Men’s Wearhouse’s final $65 per-share offer marked a 56% premium over Jos. A. Bank’s closing price on Oct. 8, a day before it first made a move on its larger rival.
“This has been, assuming everything stays on track, a master class example of how to maximize value for your shareholders,” Customer Growth Partners President Craig Johnson told MarketWatch, adding the premium was far richer than the 30% premium Saks got in its sales to Hudson’s Bay Co. in a high profile recent acquisition. “I can’t think, within retail, of a similarly well-choreographed value-creation waltz like we’ve seen here.”

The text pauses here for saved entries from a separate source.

Lemma turn_effect start (p : prog P A) ch t s e p' s' :
  turn start p ch t s = Some (e, p', s') ->
  match effect_of e with
  | Some (t', o, r) => t' = t /\ exec t o s = (r, s')
  | None => s' = s
  end.
Proof.
  destruct p, ch; cbn [turn]; intros H; try done; repeat case_match; simplify_eq; cbn in *; simplify_eq; auto.
Qed.

Lemma reachable_history m : reachable body m -> history (effects (log m)) (store m).
Proof.
  induction 1 as [t Ht|e m m' H IH Hs]; [apply hist_nil|]. destruct e as [j c|t|j ch]; cbn [step] in Hs.
  - case_decide; by simplify_eq.
  - destruct (_ <=? _)%Z; by simplify_eq.
  - destruct (calls m !! j) as [[c p]|]; [|done]. destruct (turn _ _ _ _ _) as [[[e p'] s]|] eqn:Et; [|done].
    simplify_eq. cbn [store log]. rewrite effects_app. apply turn_effect in Et. unfold effects at 2. simpl.
    destruct (effect_of e) as [[[t' o] r]|]; [|subst; by rewrite app_nil_r].
    destruct Et as [-> Hx]. by eapply hist_snoc.
Qed.

(** The time of an action. *)
Definition time_of (e : lev P) : option Z :=
  match e with LNow t | LCall t _ _ | LDown t _ _ _ => Some t | _ => None end.

Lemma turn_time start (p : prog P A) ch t s e p' s' u :
  turn start p ch t s = Some (e, p', s') -> time_of e = Some u -> u = t.
Proof. destruct p, ch; cbn [turn]; intros H; try done; repeat case_match; simplify_eq; simpl; congruence. Qed.

(** The clock does not go back. *)
Lemma reachable_times m : reachable body m -> 
  (0 <= clock m)%Z /\
  (forall i e t, (i, e) ∈ log m -> time_of e = Some t -> (0 <= t <= clock m)%Z) /\
  forall l1 i e l2 j e' t t', log m = l1 ++ (i, e) :: l2 -> (j, e') ∈ l2 -> time_of e = Some t -> time_of e' = Some t' ->
    (t <= t')%Z.
Proof.
  induction 1 as [t Ht|e m m' H IH Hs].
  - split_and!; [done| |]; [by intros ??? ?%elem_of_nil|by intros [|]].
  - destruct IH as (I1&I2&I3). destruct e as [j c|t|j ch]; cbn [step] in Hs.
    + case_decide; by simplify_eq.
    + destruct (Z.leb_spec (clock m) t); [|done]. simplify_eq. cbn [clock log]. split_and!; [lia| |done].
      intros i e u Hin Hu. specialize (I2 _ _ _ Hin Hu). lia.
    + destruct (calls m !! j) as [[c p]|]; [|done]. destruct (turn _ _ _ _ _) as [[[x p'] s]|] eqn:Et; [|done].
      simplify_eq. cbn [clock log]. split_and!; [done| |].
      * intros i e u [Hin|Hin]%elem_of_app Hu; [by eapply I2|]. apply list_elem_of_singleton in Hin. simplify_eq.
        rewrite (turn_time _ _ _ _ _ _ _ _ _ Et Hu). lia.
      * intros l1 i e l2 k e' u u' El Hin Hu Hu'.
        destruct l2 as [|y l2 _] using rev_ind; [by apply elem_of_nil in Hin|].
        rewrite app_comm_cons, app_assoc in El. apply app_inj_2 in El as [El Ey]; [|done]. simplify_eq.
        apply elem_of_app in Hin as [Hin|Hin]; [by eapply I3|]. apply list_elem_of_singleton in Hin. simplify_eq.
        rewrite (turn_time _ _ _ _ _ _ _ _ _ Et Hu').
        apply (I2 i e); [|done]. rewrite El. apply elem_of_app. right. left.
Qed.

(** ** Programs and logs *)

Definition op_of (e : lev P) : option op :=
  match e with LCall _ o _ | LDown _ o _ _ => Some o | _ => None end.

Context (G : C -> list (lev P) -> Prop) (Q : C -> list (lev P) -> op -> Prop) (R : C -> list (lev P) -> A -> Prop).

(** [E] are the actions since the last tail call, [E0] those before it. *)
Definition since (c : C) (E0 E : list (lev P)) : Prop := LAgain ∉ E /\ (E0 = [] \/ exists F, G c F).

(** The action is one the call may do. *)
Definition permits (c : C) (E : list (lev P)) (e : lev P) : Prop :=
  match e with LAgain => G c E | LCall _ o _ | LDown _ o _ _ => Q c E o | _ => True end.

Lemma turn_obeys c start p ch t s e p' s' E :
  obeys (G c) (Q c) (R c) start [] -> obeys (G c) (Q c) (R c) p E -> turn start p ch t s = Some (e, p', s') ->
  permits c E e /\ ((obeys (G c) (Q c) (R c) p' (E ++ [e]) /\ e <> LAgain) \/ (e = LAgain /\ p' = start)).
Proof.
  intros Hst Hp Ht. destruct p as [a|x| |k|o k|n k|l k|n k|x k], ch as [|ap err|b|z|v]; cbn [turn] in Ht; try done;
    cbn [obeys] in Hp.
  - simplify_eq. split; [done|]. by right.
  - simplify_eq. split; [done|]. left. split; [apply Hp|done].
  - destruct (exec t o s) as [r s1] eqn:Hx. simplify_eq. destruct Hp as (Hq&Ha&Hf).
    split; [done|]. left. split; [|done]. apply Ha. by eapply exec_fits.
  - destruct (errIs err ErrNotFound) eqn:Ee; [done|]. destruct Hp as (Hq&Ha&Hf).
    destruct (exec t o s) as [r s1]. destruct ap; simplify_eq; (split; [done|]); left; (split; [|done]); by apply Hf.
  - destruct b as [l|err]; [destruct (decide (length l = n)); [|done]|]; simplify_eq; (split; [done|]); left;
      (split; [|done]); apply Hp; intros ? [= ->]; done.
  - destruct z as [z|err]; [destruct (_ && _)%bool eqn:Ez; [|done]|]; simplify_eq; (split; [done|]); left;
      (split; [|done]); apply Hp; intros ? [= ->]. bool_to_prop. lia.
  - case_decide; simplify_eq. split; [done|]. left. split; [by apply Hp|done].
  - simplify_eq. split; [done|]. by left.
Qed.

Hypothesis body_obeys : forall c, obeys (G c) (Q c) (R c) (body c) [].

(** Every call in progress still obeys, and every action in the log was permitted. *)
Lemma reachable_obeys m :
  reachable body m ->
  (forall i, calls m !! i = None -> local i (log m) = []) /\
  (forall i c p, calls m !! i = Some (c, p) -> exists E0 E, local i (log m) = E0 ++ E /\ since c E0 E /\ obeys (G c) (Q c) (R c) p E) /\
  (forall l1 i e l2, log m = l1 ++ (i, e) :: l2 ->
    exists c p E0 E, calls m !! i = Some (c, p) /\ local i l1 = E0 ++ E /\ since c E0 E /\ permits c E e).
Proof.
  induction 1 as [t Ht|e m m' H IH Hs].
  { split_and!; [done| |by intros [|]]. intros i c p. cbn. by rewrite lookup_empty. }
  destruct IH as (I0&I1&I2). destruct e as [j c|t|j ch]; cbn [step] in Hs.
  - case_decide as Hj; [|done]. simplify_eq. cbn [calls log]. split_and!.
    + intros i. destruct (decide (j = i)) as [->|Hne]; [by rewrite lookup_insert_eq|]. rewrite lookup_insert_ne by done.
      apply I0.
    + intros i c' p. destruct (decide (j = i)) as [->|Hne].
      * rewrite lookup_insert_eq. intros [= <- <-]. exists [], []. rewrite (I0 _ Hj). split_and!; [done| |done].
        split; [apply not_elem_of_nil|by left].
      * rewrite lookup_insert_ne by done. apply I1.
    + intros l1 i e l2 El. destruct (I2 _ _ _ _ El) as (c'&p&E0&E&Hi&?). exists c', p, E0, E.
      rewrite lookup_insert_ne by congruence. done.
  - destruct (_ <=? _)%Z; by simplify_eq.
  - destruct (calls m !! j) as [[c p]|] eqn:Ej; [|done].
    destruct (turn _ _ _ _ _) as [[[e p'] s]|] eqn:Et; [|done]. simplify_eq. cbn [calls log].
    destruct (I1 _ _ _ Ej) as (E0&E&El&[HE HE0]&Hob).
    destruct (turn_obeys _ _ _ _ _ _ _ _ _ _ (body_obeys c) Hob Et) as [Hq Hp']. split_and!.
    + intros i. destruct (decide (j = i)) as [->|Hne]; [by rewrite lookup_insert_eq|].
      rewrite lookup_insert_ne, local_app, local_one, decide_False, app_nil_r by done. apply I0.
    + intros i c' q. rewrite local_app, local_one. destruct (decide (j = i)) as [->|Hne].
      * rewrite lookup_insert_eq. intros [= <- <-]. destruct Hp' as [[Hp' He]|(->&->)].
        -- exists E0, (E ++ [e]). rewrite El, app_assoc. split_and!; [done| |done]. split; [|done].
           rewrite elem_of_app, list_elem_of_singleton. intros [?|?]; congruence.
        -- exists (E0 ++ E ++ [LAgain]), []. rewrite El, app_nil_r, app_assoc. split_and!; [done| |done].
           split; [apply not_elem_of_nil|by right; exists E].
      * rewrite lookup_insert_ne, app_nil_r by done. apply I1.
    + intros l1 i e' l2 El'. destruct l2 as [|y l2 _] using rev_ind.
      * apply app_inj_2 in El' as [<- [= <- <-]]; [|done]. exists c, p', E0, E. by rewrite lookup_insert_eq.
      * rewrite app_comm_cons, app_assoc in El'. apply app_inj_2 in El' as [El' _]; [|done].
        destruct (I2 _ _ _ _ El') as (c'&q&F0&F&Hi&HF&HF0&HQ). destruct (decide (j = i)) as [->|Hne].
        -- rewrite Ej in Hi. simplify_eq. exists c', p', F0, F. by rewrite lookup_insert_eq.
        -- exists c', q, F0, F. by rewrite lookup_insert_ne.
Qed.

Lemma returned_obeys m i c a :
  reachable body m -> returned m i c a -> exists E0 E, local i (log m) = E0 ++ E /\ since c E0 E /\ R c E a.
Proof. intros Hm Hr. by destruct (reachable_obeys m Hm) as (_&H&_); destruct (H _ _ _ Hr) as (E0&E&?&?&?); exists E0, E. Qed.

Lemma lookup_split {X} (l : list X) n x : l !! n = Some x -> l = take n l ++ x :: drop (S n) l.
Proof. intros H. symmetry. by apply take_drop_middle. Qed.

(** What the call of an operation in the log did before it. *)
Lemma permitted m n i e :
  reachable body m -> log m !! n = Some (i, e) ->
  exists c p E0 E, calls m !! i = Some (c, p) /\ local i (take n (log m)) = E0 ++ E /\ since c E0 E /\ permits c E e.
Proof. intros Hm Hn. destruct (reachable_obeys m Hm) as (_&_&H). exact (H _ _ _ _ (lookup_split _ _ _ Hn)). Qed.

Lemma permits_op c E e o : permits c E e -> op_of e = Some o -> Q c E o.
Proof. destruct e; cbn; intros; by simplify_eq. Qed.

Lemma logged_obeys m n i e o :
  reachable body m -> log m !! n = Some (i, e) -> op_of e = Some o ->
  exists c p E0 E, calls m !! i = Some (c, p) /\ local i (take n (log m)) = E0 ++ E /\ since c E0 E /\ Q c E o.
Proof.
  intros Hm Hn Ho. destruct (permitted m n i e Hm Hn) as (c&p&E0&E&?&?&?&?). exists c, p, E0, E.
  split_and!; eauto using permits_op.
Qed.

(** ** Values handed from one call to another *)

(** The position of an operation that took effect before position [n]. *)
Lemma position_of (m : machine P C A) n i e F1 x F2 :
  log m !! n = Some (i, e) -> effects (take n (log m)) = F1 ++ x :: F2 ->
  exists n' j e', n' < n /\ log m !! n' = Some (j, e') /\ effect_of e' = Some x /\ effects (take n' (log m)) = F1 /\
    forall k b f y, n' < k < n -> log m !! k = Some (b, f) -> effect_of f = Some y -> y ∈ F2.
Proof.
  intros Hn HF. destruct (effects_split _ _ _ _ HF) as (l1&j&e'&l2&Hl&Hx&HF1&HF2).
  assert (Hlen : length (take n (log m)) = n) by (apply length_take_le; apply lookup_lt_Some in Hn; lia).
  rewrite Hl, length_app in Hlen. simpl in Hlen. exists (length l1), j, e'. split_and!; try done; [lia| | |].
  - rewrite (lookup_split _ _ _ Hn), Hl, <- app_assoc. by apply list_lookup_middle.
  - rewrite (lookup_split _ _ _ Hn), Hl, <- app_assoc. by rewrite take_app_length.
  - intros k b f y Hk Hf Hy. rewrite (lookup_split _ _ _ Hn), Hl, <- app_assoc in Hf. simpl in Hf.
    rewrite lookup_app_r in Hf by lia. replace (k - length l1) with (S (k - length l1 - 1)) in Hf by lia. simpl in Hf.
    rewrite lookup_app_l in Hf by lia. apply list_elem_of_lookup_2 in Hf. rewrite <- HF2. apply elem_of_effects. eauto.
Qed.

Lemma history_of m n i e x :
  reachable body m -> log m !! n = Some (i, e) -> effect_of e = Some x ->
  exists s, history (effects (take n (log m)) ++ x :: effects (drop (S n) (log m))) s.
Proof.
  intros Hm Hn He. pose proof (reachable_history m Hm) as Hh. rewrite (lookup_split _ _ _ Hn), effects_app in Hh.
  unfold effects at 2 in Hh. simpl in Hh. rewrite He in Hh. eauto.
Qed.

(** *** The number of actions of a call *)
Lemma turn_bounded n start (p : prog P A) ch t s e p' s' :
  bounded n p -> turn start p ch t s = Some (e, p', s') ->
  exists n', n = S n' /\ ((e <> LAgain /\ bounded n' p') \/ (e = LAgain /\ p' = start)).
Proof.
  intros Hb Ht. destruct n as [|n]; [by destruct p|]. exists n. split; [done|].
  destruct p as [a|x| |k|o k|w k|l k|w k|x k], ch as [|ap err|b|z|v]; cbn [turn] in Ht; try done; cbn [bounded] in Hb.
  - simplify_eq. by right.
  - simplify_eq. left. auto.
  - destruct (exec t o s) as [r s1] eqn:Hx. simplify_eq. left. split; [done|]. apply Hb. by eapply exec_fits.
  - destruct (errIs err ErrNotFound) eqn:Ee; [done|]. destruct (exec t o s) as [r s1]. left.
    destruct ap; simplify_eq; (split; [done|]); by apply Hb.
  - left. destruct b as [l|err]; [case_decide; [|done]|]; simplify_eq; (split; [done|]); apply Hb; intros ? [= <-]; done.
  - left. destruct z as [z|err]; [destruct (_ && _)%bool eqn:Ez; [|done]|]; simplify_eq; (split; [done|]); apply Hb;
      intros ? [= <-]. bool_to_prop. lia.
  - case_decide; simplify_eq. left. split; [done|]. by apply Hb.
  - simplify_eq. by left.
Qed.

Lemma bounded_runs m n i c p :
  calls m !! i = Some (c, p) -> bounded n p -> (exists a, returned m i c a) \/ exists ch m', step body (Run i ch) m = Some m'.
Proof.
  intros Hi Hb. unfold returned. assert (Ht : (exists a, p = Ret a) \/ exists ch, is_Some (turn (body c) p ch (clock m) (store m))).
  { destruct n as [|n]; [destruct p; try done; by left; eexists|].
    destruct p as [a|x| |k|o k|w k|l k|w k|x k]; [by left; eexists|done|right..].
    1,2,7: by exists Go. { exists Go. cbn. by destruct (exec _ _ _). } { by exists (Bytes (Fail (ENew ""))). }
    { by exists (Int (Fail (ENew ""))). }
    exists (Visit (seq 0 w)). cbn. rewrite decide_True; [done|]. split_and!; [apply NoDup_seq|apply length_seq|].
    apply Forall_forall. intros x Hx%elem_of_seq. lia. }
  destruct Ht as [[a ->]|[ch [[[e p'] s] Ht]]]; [left; eauto|]. right. exists ch. cbn [step]. rewrite Hi, Ht. eauto.
Qed.

Lemma reachable_local m i : reachable body m -> calls m !! i = None -> local i (log m) = [].
Proof.
  induction 1 as [t Ht|e m m' H IH Hs]; [done|]. destruct e as [j c'|t|j ch]; cbn [step] in Hs.
  - case_decide; [|done]. simplify_eq. cbn [calls log]. intros [Hi _]%lookup_insert_None. auto.
  - destruct (_ <=? _)%Z; simplify_eq. apply IH.
  - destruct (calls m !! j) as [[c' q]|] eqn:Ej; [|done]. destruct (turn _ _ _ _ _) as [[[e p'] s]|]; [|done].
    simplify_eq. cbn [calls log]. intros [Hi Hne]%lookup_insert_None. rewrite local_app, local_one, decide_False by done.
    by rewrite IH.
Qed.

In his over 40 years as a mergers and acquisition lawyer, Jerry Reisman, a partner at Garden City, New York-based law firm Reisman, Peirez, Reisman and Capobianco, said the deal marked an unusual example of a successful ‘Pac Man’ defense engineered by Men’s Wearhouse.
“Each one was strategically moving to take steps to block the other,” he said in an interview. “A Pac Man defense is unusual. Ultimately Men’s Wearhouse succeeded. Jos. A. Bank (also) got a fantastic offer. I’d give them a 10 for what they accomplished. They did well for Jos. A. Bank shareholders. They might have reached this price long term on their own, but not in the short term. Men’s Wearhouse paid a top price.”
It’s been a wild ride for both companies and the outcome should make those on both sides of the deal happy. Now, the true test will be if they can create enough cost savings and keep men coming to their retail locations to make the deal worth it in the long term.